Who should get their cholesterol tested?

In general, the Ministry of Health recommends that everyone have their cholesterol tested regularly, starting at age 40. If the results are within the normal range, then the test should be repeated once every three years.

Certain people may need to start screening at an earlier age and/or to have their cholesterol tested more frequently. These include people who:

  • Have family members who had heart attacks or strokes at a relatively early age (younger than age 65)

  • Have multiple family members with high cholesterol

  • Have previously experienced a heart attack or stroke

  • Have a condition that increases the risk of heart disease, such as diabetes or obesity

  • Are current smokers, or have quit smoking recently

  • Have had abnormal results on a previous cholesterol test

If you believe that it’s time to get your cholesterol tested, make an appointment with your doctor.
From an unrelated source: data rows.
Definition pthread_create (t : lval string) (f : string) (arg : list (exp string)) : syscall string :=
  Sys Create arg [t] [f].
Definition pthread_join (t : exp string) (v : list (lval string)) : syscall string := Sys Join [t] v [].
Definition pthread_self : syscall string := Sys Self [] [] [].
Definition pthread_kill (t sig : exp string) : syscall string := Sys Pthread_kill [t; sig] [] [].
Definition pthread_sigmask (how set : exp string) (old : list (lval string)) : syscall string :=
  Sys Pthread_sigmask [how; set] old [].

(** They change the mask as [sigprocmask] does. *)
Definition sighold (sig : exp string) : syscall string :=
  Sys Sigprocmask [num_ 0; Op (λ x _, Z.shiftl 1 x) sig (Num 0)] [] [].
Definition sigrelse (sig : exp string) : syscall string :=
  Sys Sigprocmask [num_ 1; Op (λ x _, Z.shiftl 1 x) sig (Num 0)] [] [].

Definition call_fn (f : string) : syscall string := Sys Call_fn [] [] [f].

(** Undefined behaviour. *)
Definition undefined : syscall string := Sys Undefined [] [] [].

(** Objects in shared memory are files whose names are apart. *)
Definition open (name flags mode : exp string) : syscall string := Sys Open [num_ 0; name; flags; mode] [] [].
Definition shm_open (name flags mode : exp string) : syscall string := Sys Open [num_ 1; name; flags; mode] [] [].
Definition unlink (name : exp string) : syscall string := Sys Unlink [num_ 0; name] [] [].
Definition shm_unlink (name : exp string) : syscall string := Sys Unlink [num_ 1; name] [] [].
Definition mkstemp (path : lval string) : syscall string := Sys Mkstemp [] [path] [].
Definition close (fd : exp string) : syscall string := Sys Close [fd] [] [].
Definition read (fd a n : exp string) : syscall string := Sys Read [fd; a; n] [] [].
Definition write (fd a n : exp string) : syscall string := Sys Write [fd; a; n] [] [].
Definition lseek (fd off whence : exp string) : syscall string := Sys Lseek [fd; off; whence] [] [].
Definition ftruncate (fd len : exp string) : syscall string := Sys Ftruncate [fd; len] [] [].
Definition fstat (fd : exp string) (x : list (lval string)) : syscall string := Sys Fstat [fd] x [].
Definition stat (name : exp string) (x : list (lval string)) : syscall string := Sys Stat [name] x [].
Definition fsync (fd : exp string) : syscall string := Sys Fsync [fd] [] [].
Definition fcntl_getfd (fd : exp string) : syscall string := Sys Getfd [fd] [] [].
Definition umask (m : exp string) : syscall string := Sys Umask [m] [] [].

(** A variable with an array of bytes holds its address; [array] makes the array. *)
Definition malloc (n : exp string) : syscall string := Sys Malloc [n] [] [].
Definition array (n : exp string) : syscall string := malloc n.
Definition free (a : exp string) : syscall string := Sys Free [a] [] [].
(** [*a] and [*a = v] for objects of [n] bytes. *)
Definition load (n : Z) (a : exp string) : syscall string := Sys Peek [a; num_ n] [] [].
Definition store (n : Z) (a v : exp string) : syscall string := Sys Poke [a; num_ n; v] [] [].
Definition memset (a v n : exp string) : syscall string := Sys Memset [a; v; n] [] [].
Definition memcmp (a b n : exp string) : syscall string := Sys Memcmp [a; b; n] [] [].
Definition strcpy (a str : exp string) : syscall string := Sys Strcpy [a; str] [] [].
Definition strcmp (a str : exp string) : syscall string := Sys Strcmp [a; str] [] [].
Definition mmap (a len prot flags fd off : exp string) : syscall string := Sys Mmap [a; len; prot; flags; fd; off] [] [].
Definition munmap (a len : exp string) : syscall string := Sys Munmap [a; len] [] [].
Definition msync (a len flags : exp string) : syscall string := Sys Msync [a; len; flags] [] [].
Definition mlock (a len : exp string) : syscall string := Sys Mlock [a; len] [] [].
Definition munlock (a len : exp string) : syscall string := Sys Munlock [a; len] [] [].
Definition mlockall (flags : exp string) : syscall string := Sys Mlockall [flags] [] [].
Definition munlockall : syscall string := Sys Munlockall [] [] [].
They can advise you on whether a cholesterol test is recommended for you, and can order it from a lab if so. They will also advise you about any other screening tests that may be recommended, based on your age, family history, and health status.
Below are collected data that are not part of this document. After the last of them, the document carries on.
(** The pending signals with [f] of which one can be taken next: of the realtime
    signals the first one with the lowest number. *)
Definition choices (f : Z → bool) (l : list siginfo) : list siginfo :=
  let l := List.filter (λ si, f (si_signo si)) l in
  let rts := List.filter (λ si, is_realtime (si_signo si)) l in
  let best := foldl (λ b si, match b with
                | None => Some si
                | Some x => if if has_fault cf Queue_reverse then si_signo x <? si_signo si else si_signo si <? si_signo x
                            then Some si else b
                end) None rts in
  List.filter (λ si, negb (is_realtime (si_signo si))) l ++ option_list best.

(** It is taken from the signals of the thread or the process. *)
Definition take_pending (p t : nat) (sig : Z) (s : state) : state :=
  let f si := si_signo si =? sig in
  match procs s !! p with
  | None => s
  | Some pr =>
      match take_sig f (default [] (t_pend <$> p_tasks pr !! t)) with
      | Some (si, l) => accepted p si (on_task p t (with_tpend l) s)
      | None =>
          match take_sig f (p_pend pr) with
          | Some (si, l) => accepted p si (on_proc p (with_pend l) s)
          | None => s
          end
      end
  end.

Definition pending (pr : proc) (th : task) : list siginfo := t_pend th ++ p_pend pr.

Definition fun_code (f : nat) : list sinstr := nth f code [].
Definition code_of (th : task) : option sinstr := fun_code (t_fn th) !! t_pc th.

Definition op_of (th : task) : option (sysop * list (exp nat)) :=
  match code_of th with Some (IDo c _) => Some (sys_op c, sys_args c) | _ => None end.

(** The thread waits for the signal with [sigwait] or the like and will take it. *)
Definition awaits (pr : proc) (t : nat) (th : task) (sig : Z) : bool :=
  match t_st th, op_of th with
  | Blocked _, Some ((Sigwait | Sigwaitinfo | Sigtimedwait), set :: _) => otakes cf && in_set (value (p_mem pr) t set) sig
  | _, _ => false
  end.

Definition deliverable (pr : proc) (t : nat) (th : task) : list siginfo :=
  choices (λ sig, (has_fault cf Mask_ignored || negb (in_set (t_mask th) sig)) && negb (awaits pr t th sig))
    (pending pr th).

(** Calls that go on after a handler, whatever its flags, and those that go on if it
    has SA_RESTART. *)
Definition goes_on (op : sysop) : bool := match op with Sigwait | Join => true | _ => false end.
Definition restarts (op : sysop) : bool :=
  match op with
  | Wait | Waitpid | Mq_send | Mq_receive | Mq_timedsend | Mq_timedreceive | Sem_wait | Sem_timedwait
  | Aio_suspend | Lio_listio => true
  | _ => false
  end.
Definition sleeps (op : sysop) : bool :=
  match op with Sleep | Nanosleep | Clock_nanosleep => true | _ => false end.

(** What a call returns that a handler has interrupted. *)
Definition interrupted (s : state) (m : memory) (t : nat) (op : sysop) (args : list (exp nat))
    (d : option deadline) : tstatus :=
  let left := if has_fault cf Sleep_amnesia then 0
              else match d with Some d => Z.max 0 (mono s d - now s) | None => 0 end in
  let rem := [left / second; left `mod` second] in
  match op with
  | Sleep => Finish ((left + second - 1) / second) 0 []
  | Nanosleep => Finish (-1) (err_num EINTR) rem
  | Clock_nanosleep =>
      let flags := match args with _ :: f :: _ => value m t f | _ => 0 end in
      Finish (err_num EINTR) 0 (if has flags TIMER_ABSTIME then [] else rem)
  | _ => Finish (-1) (err_num EINTR) []
  end.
What do your cholesterol numbers mean?

A cholesterol test does not simply measure your overall cholesterol level. Your test results will contain multiple different measurements related to your cholesterol, and each one means something different for your health. Two of the main measurements reported are your levels of HDL and LDL.

What are HDL and LDL?

Because cholesterol is a fatty substance, it cannot dissolve directly in blood, which is made up of water. Instead, the body makes protein scaffolds to carry cholesterol through the bloodstream. These are known as lipoproteins.
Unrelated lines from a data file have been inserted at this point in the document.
Definition nanosleep_5_2 : sprog := SProg
  [("main",
    ["sleepsec" ::= 30; set_ "pid" fork;
     If ("pid" == 0)%pt
       [reject (sigaction SIGABRT "handler" 0 0) (-1) (Returns 0); "tssleepfor.tv_sec" ::= "sleepsec";
        "tssleepfor.tv_nsec" ::= 0;
        reject (nanosleep "tssleepfor.tv_sec" "tssleepfor.tv_nsec" (ts "tsstorage")) (-1) (Returns 1);
        Return 0]
       [ignore (sleep 1); U (kill "pid" SIGABRT); Um (wait [LVar "i"]);
        If (WIFEXITED "i" && WEXITSTATUS "i")%pt [Return PTS_PASS] [Return PTS_FAIL]]]);
   ("handler", [])].

Definition nanosleep_6_1_sleepnsec : list Z :=
  [-1; -5; -1000000000; 1000000000; 1000000001; 2000000000; 2000000000].

Definition nanosleep_6_1 : sprog := SProg
  [("main",
    ["failure" ::= 0; "tssleepfor.tv_sec" ::= 0; "i" ::= 0;
     While ("i" < 7)%pt
       ["tssleepfor.tv_nsec" ::= at_ nanosleep_6_1_sleepnsec "i";
        expect (nanosleep "tssleepfor.tv_sec" "tssleepfor.tv_nsec" (ts "tsstorage")) (-1) (Returns PTS_UNRESOLVED);
        If ((err_num EINVAL) != errno_)%pt ["failure" ::= 1] []; "i" ::= "i" + 1];
     If "failure" [Return PTS_FAIL] [Return PTS_PASS]])].

Definition nanosleep_7_1 : sprog := SProg
  [("main",
    ["sleepsec" ::= 30; set_ "pid" fork;
     If ("pid" == 0)%pt
       [reject (sigaction SIGABRT "handler" 0 0) (-1) (Returns 0); "tssleepfor.tv_sec" ::= "sleepsec";
        "tssleepfor.tv_nsec" ::= 0;
        expect (nanosleep "tssleepfor.tv_sec" "tssleepfor.tv_nsec" (ts "tsstorage")) (-1) (Returns 0);
        If ((err_num EINTR) == errno_)%pt [Return 1] [Return 0]]
       [ignore (sleep 1); U (kill "pid" SIGABRT); Um (wait [LVar "i"]);
        If (WIFEXITED "i" && WEXITSTATUS "i")%pt [Return PTS_PASS] [Return PTS_FAIL]]]);
   ("handler", [])].

Definition nanosleep_7_2 : sprog := SProg
  [("main",
    ["sleepsec" ::= 30; Um (clock_gettime CLOCK_REALTIME (ts "tsbefore")); set_ "pid" fork;
     If ("pid" == 0)%pt
       [reject (sigaction SIGABRT "handler" 0 0) (-1) (Returns 0); "tssleepfor.tv_sec" ::= "sleepsec";
        "tssleepfor.tv_nsec" ::= 0;
        expect (nanosleep "tssleepfor.tv_sec" "tssleepfor.tv_nsec" (ts "tsstorage")) (-1) (Returns 0);
        reject (clock_gettime CLOCK_REALTIME (ts "tsafter")) (-1) (Returns 0);
        "sleptplusremaining" ::= "tsafter.tv_sec" - "tsbefore.tv_sec" + "tsstorage.tv_sec";
        If (abs_ ("sleptplusremaining" - "sleepsec")%pt <= 1)%pt [Return 1] [Return 0]]
       [ignore (sleep 1); U (kill "pid" SIGABRT); Um (wait [LVar "i"]);
        If (WIFEXITED "i" && WEXITSTATUS "i")%pt [Return PTS_PASS] [Return PTS_FAIL]]]);
   ("handler", [])].

Definition nanosleep_10000_1_sleepvalid : list Z :=
  [0; 30000000; 1; 0; 1; 30000000; 2; 0; 10; 5000; 13; 5].

Definition nanosleep_10000_1_sleepinvalid : list Z :=
  [-1; -1; 0; -1; 1; 1000000000; 2; 1000000000; -2147483647; -2147483647; 1; 2147483647; -1073743192; 0; 0;
    1075002478].

Definition nanosleep_10000_1 : sprog := SProg
  [("main",
    ["failure" ::= 0; "slepts" ::= 0; "sleptns" ::= 0; "i" ::= 0;
     While ("i" < 6)%pt
       ["tssleepfor.tv_sec" ::= at_ nanosleep_10000_1_sleepvalid ("i" * 2)%pt;
        "tssleepfor.tv_nsec" ::= at_ nanosleep_10000_1_sleepvalid ("i" * 2 + 1)%pt;
        Um (clock_gettime CLOCK_REALTIME (ts "tsbefore"));
        set_ (LLoc "rc") (nanosleep "tssleepfor.tv_sec" "tssleepfor.tv_nsec" (ts "tsstorage"));
        If (Loc "rc" == 0)%pt
          [Um (clock_gettime CLOCK_REALTIME (ts "tsafter"));
           "slepts" ::= "tsafter.tv_sec" - "tsbefore.tv_sec";
           "sleptns" ::= "tsafter.tv_nsec" - "tsbefore.tv_nsec";
           If ("sleptns" < 0)%pt ["sleptns" ::= "sleptns" + 1000000000; "slepts" ::= "slepts" - 1] []]
          ["failure" ::= 1];
        "i" ::= "i" + 1];
     "i" ::= 0;
     While ("i" < 8)%pt
       ["tssleepfor.tv_sec" ::= at_ nanosleep_10000_1_sleepinvalid ("i" * 2)%pt;
        "tssleepfor.tv_nsec" ::= at_ nanosleep_10000_1_sleepinvalid ("i" * 2 + 1)%pt;
        set_ (LLoc "rc") (nanosleep "tssleepfor.tv_sec" "tssleepfor.tv_nsec" (ts "tsstorage"));
        If (Loc "rc" == -1)%pt [If ((err_num EINVAL) != errno_)%pt ["failure" ::= 1] []] ["failure" ::= 1];
        "i" ::= "i" + 1];
     If "failure" [Return PTS_FAIL] [Return PTS_PASS]])].

(** ** clock_nanosleep *)

Definition clock_nanosleep_1_1 : sprog := SProg
  [("main",
    ["slepts" ::= 0; "sleptns" ::= 0; U (clock_gettime CLOCK_REALTIME (ts "tsbefore"));
     "tssleep.tv_sec" ::= 0; "tssleep.tv_nsec" ::= 3000000;
     U (clock_nanosleep CLOCK_REALTIME 0 "tssleep.tv_sec" "tssleep.tv_nsec" []);
     Um (clock_gettime CLOCK_REALTIME (ts "tsafter")); "slepts" ::= "tsafter.tv_sec" - "tsbefore.tv_sec";
     "sleptns" ::= "tsafter.tv_nsec" - "tsbefore.tv_nsec";
     If ("sleptns" < 0)%pt ["sleptns" ::= "sleptns" + 1000000000; "slepts" ::= "slepts" - 1] [];
     If ((0 < "slepts") || (3000000 < "sleptns"))%pt [Return PTS_PASS] [Return PTS_FAIL]])].

Definition clock_nanosleep_1_3 : sprog := SProg
  [("main",
    [U (clock_gettime CLOCK_REALTIME (ts "tsbefore")); set_ "pid" fork;
     If ("pid" == 0)%pt
       [U (sigaction SIGABRT "handler" 0 0); "tssleep.tv_sec" ::= 30; "tssleep.tv_nsec" ::= 0;
        ignore (clock_nanosleep CLOCK_REALTIME 0 "tssleep.tv_sec" "tssleep.tv_nsec" [])]
       [ignore (sleep 1); U (kill "pid" SIGABRT); Um (wait [LVar "i"]);
        U (clock_gettime CLOCK_REALTIME (ts "tsafter"));
        If ("tsafter.tv_sec" - "tsbefore.tv_sec" < 30)%pt [Return PTS_PASS] [Return PTS_FAIL]];
     Return PTS_UNRESOLVED]);
   ("handler", [])].

Definition clock_nanosleep_1_4 : sprog := SProg
  [("main",
    [U (clock_gettime CLOCK_REALTIME (ts "tsbefore")); set_ "pid" fork;
     If ("pid" == 0)%pt
       ["tssleep.tv_sec" ::= 30; "tssleep.tv_nsec" ::= 0;
        ignore (clock_nanosleep CLOCK_REALTIME 0 "tssleep.tv_sec" "tssleep.tv_nsec" [])]
       [ignore (sleep 1); U (kill "pid" SIGABRT); Um (wait [LVar "i"]);
        U (clock_gettime CLOCK_REALTIME (ts "tsafter"));
        If ("tsafter.tv_sec" - "tsbefore.tv_sec" < 30)%pt [Return PTS_PASS] [Return PTS_FAIL]];
     Return PTS_UNRESOLVED])].

Definition clock_nanosleep_1_5 : sprog := SProg
  [("main",
    [U (clock_gettime CLOCK_REALTIME (ts "tsbefore")); set_ "pid" fork;
     If ("pid" == 0)%pt
       ["tssleep.tv_sec" ::= 5; "tssleep.tv_nsec" ::= 0;
        reject (clock_nanosleep CLOCK_REALTIME 0 "tssleep.tv_sec" "tssleep.tv_nsec" []) 0 (Returns 1);
        Return 0]
       [ignore (sleep 1); U (kill "pid" SIGSTOP); U (kill "pid" SIGCONT); Um (wait [LVar "i"]);
        ret_if (negb_ (WIFEXITED "i") || negb_ (WEXITSTATUS "i"))%pt PTS_FAIL;
        Um (clock_gettime CLOCK_REALTIME (ts "tsafter")); "slepts" ::= "tsafter.tv_sec" - "tsbefore.tv_sec";
        If (5 <= "slepts")%pt [Return PTS_PASS] [Return PTS_FAIL]]])].

Definition clock_nanosleep_2_1 : sprog := SProg
  [("main",
    ["flags" ::= 0; U (clock_gettime CLOCK_REALTIME (ts "tsbefore"));
     "sleepuntilsec" ::= "tsbefore.tv_sec" + 3; "tssleep.tv_sec" ::= "sleepuntilsec";
     "tssleep.tv_nsec" ::= "tsbefore.tv_nsec"; "flags" ::= eor "flags" TIMER_ABSTIME;
     U (clock_nanosleep CLOCK_REALTIME "flags" "tssleep.tv_sec" "tssleep.tv_nsec" []);
     Um (clock_gettime CLOCK_REALTIME (ts "tsafter"));
     If ("sleepuntilsec" <= "tsafter.tv_sec")%pt
       [If ("tsafter.tv_sec" <= "sleepuntilsec" + 1)%pt [Return PTS_PASS] [Return PTS_FAIL]]
       [Return PTS_FAIL]])].

Definition clock_nanosleep_2_2 : sprog := SProg
  [("main",
    [U (clock_gettime CLOCK_REALTIME (ts "tsbefore")); "sleepuntilsec" ::= "tsbefore.tv_sec" + 30;
     set_ "pid" fork;
     If ("pid" == 0)%pt
       ["flags" ::= 0; U (sigaction SIGABRT "handler" 0 0); "tssleep.tv_sec" ::= "sleepuntilsec";
        "tssleep.tv_nsec" ::= "tsbefore.tv_nsec"; "flags" ::= eor "flags" TIMER_ABSTIME;
        ignore (clock_nanosleep CLOCK_REALTIME "flags" "tssleep.tv_sec" "tssleep.tv_nsec" [])]
       [ignore (sleep 1); U (kill "pid" SIGABRT); Um (wait [LVar "i"]);
        U (clock_gettime CLOCK_REALTIME (ts "tsafter"));
        If ("tsafter.tv_sec" < "sleepuntilsec")%pt [Return PTS_PASS] [Return PTS_FAIL]];
     Return PTS_UNRESOLVED]);
   ("handler", [])].

Definition clock_nanosleep_2_3 : sprog := SProg
  [("main",
    [U (clock_gettime CLOCK_REALTIME (ts "tsbefore")); "sleepuntilsec" ::= "tsbefore.tv_sec" + 30;
     set_ "pid" fork;
     If ("pid" == 0)%pt
       ["flags" ::= 0; "tssleep.tv_sec" ::= "sleepuntilsec"; "tssleep.tv_nsec" ::= "tsbefore.tv_nsec";
        "flags" ::= eor "flags" TIMER_ABSTIME;
        ignore (clock_nanosleep CLOCK_REALTIME "flags" "tssleep.tv_sec" "tssleep.tv_nsec" [])]
       [ignore (sleep 1); U (kill "pid" SIGABRT); Um (wait [LVar "i"]);
        U (clock_gettime CLOCK_REALTIME (ts "tsafter"));
        If ("tsafter.tv_sec" < "sleepuntilsec")%pt [Return PTS_PASS] [Return PTS_FAIL]];
     Return PTS_UNRESOLVED])].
There are multiple different types of lipoproteins, and they have different functions. High-density lipoproteins, or HDL, act to gather cholesterol from tissues throughout the body and bring it back to the liver, where it can be reused or eliminated. Low-density lipoproteins, or LDL, bring cholesterol to the tissues of the body, so that it can be used.

Research has found that higher levels of HDL are associated with a lower risk of heart attacks and strokes. This is why HDL is sometimes known as “good cholesterol.” By scavenging excess cholesterol and returning it to the liver, HDL helps to prevent cholesterol from building up in blood vessels.

By contrast, higher levels of LDL are associated with a higher risk of heart attacks and strokes. This is why LDL is sometimes known as “bad cholesterol.” When there’s too much cholesterol in the body, it can start to deposit in the walls of blood vessels. This narrows the blood vessels, which makes them stiffer and reduces blood flow. It also increases the risk that a blood clot will form, which can block a blood vessel completely. LDL keeps cholesterol in the bloodstream rather than returning it to the liver, which increases the chances that it will deposit in the walls of blood vessels.

What are triglycerides?

As part of a lipid panel, your triglyceride levels are tested along with your total cholesterol, HDL, and LDL levels. Triglycerides are not a type of cholesterol, but they are a type of fat. Triglycerides are the fats that your body uses to store excess energy. These circulate in your blood and are available to cells to use as energy or to store for later. Triglycerides are carried on very low density lipoprotein, or VLDL.

Triglycerides can also deposit into the walls of blood vessels. Because of this, high levels of triglycerides are also associated with an increased risk for heart disease.

What is a normal or healthy cholesterol reading?

Based on the results of a lipid panel, doctors can determine a person’s cardiovascular risk, which is the risk of having a heart attack or stroke over the next ten years. For total cholesterol, LDL, and triglycerides, lower levels indicate lower risk, while higher levels indicate higher risk. For HDL, it’s the opposite, with higher levels indicating lower risk.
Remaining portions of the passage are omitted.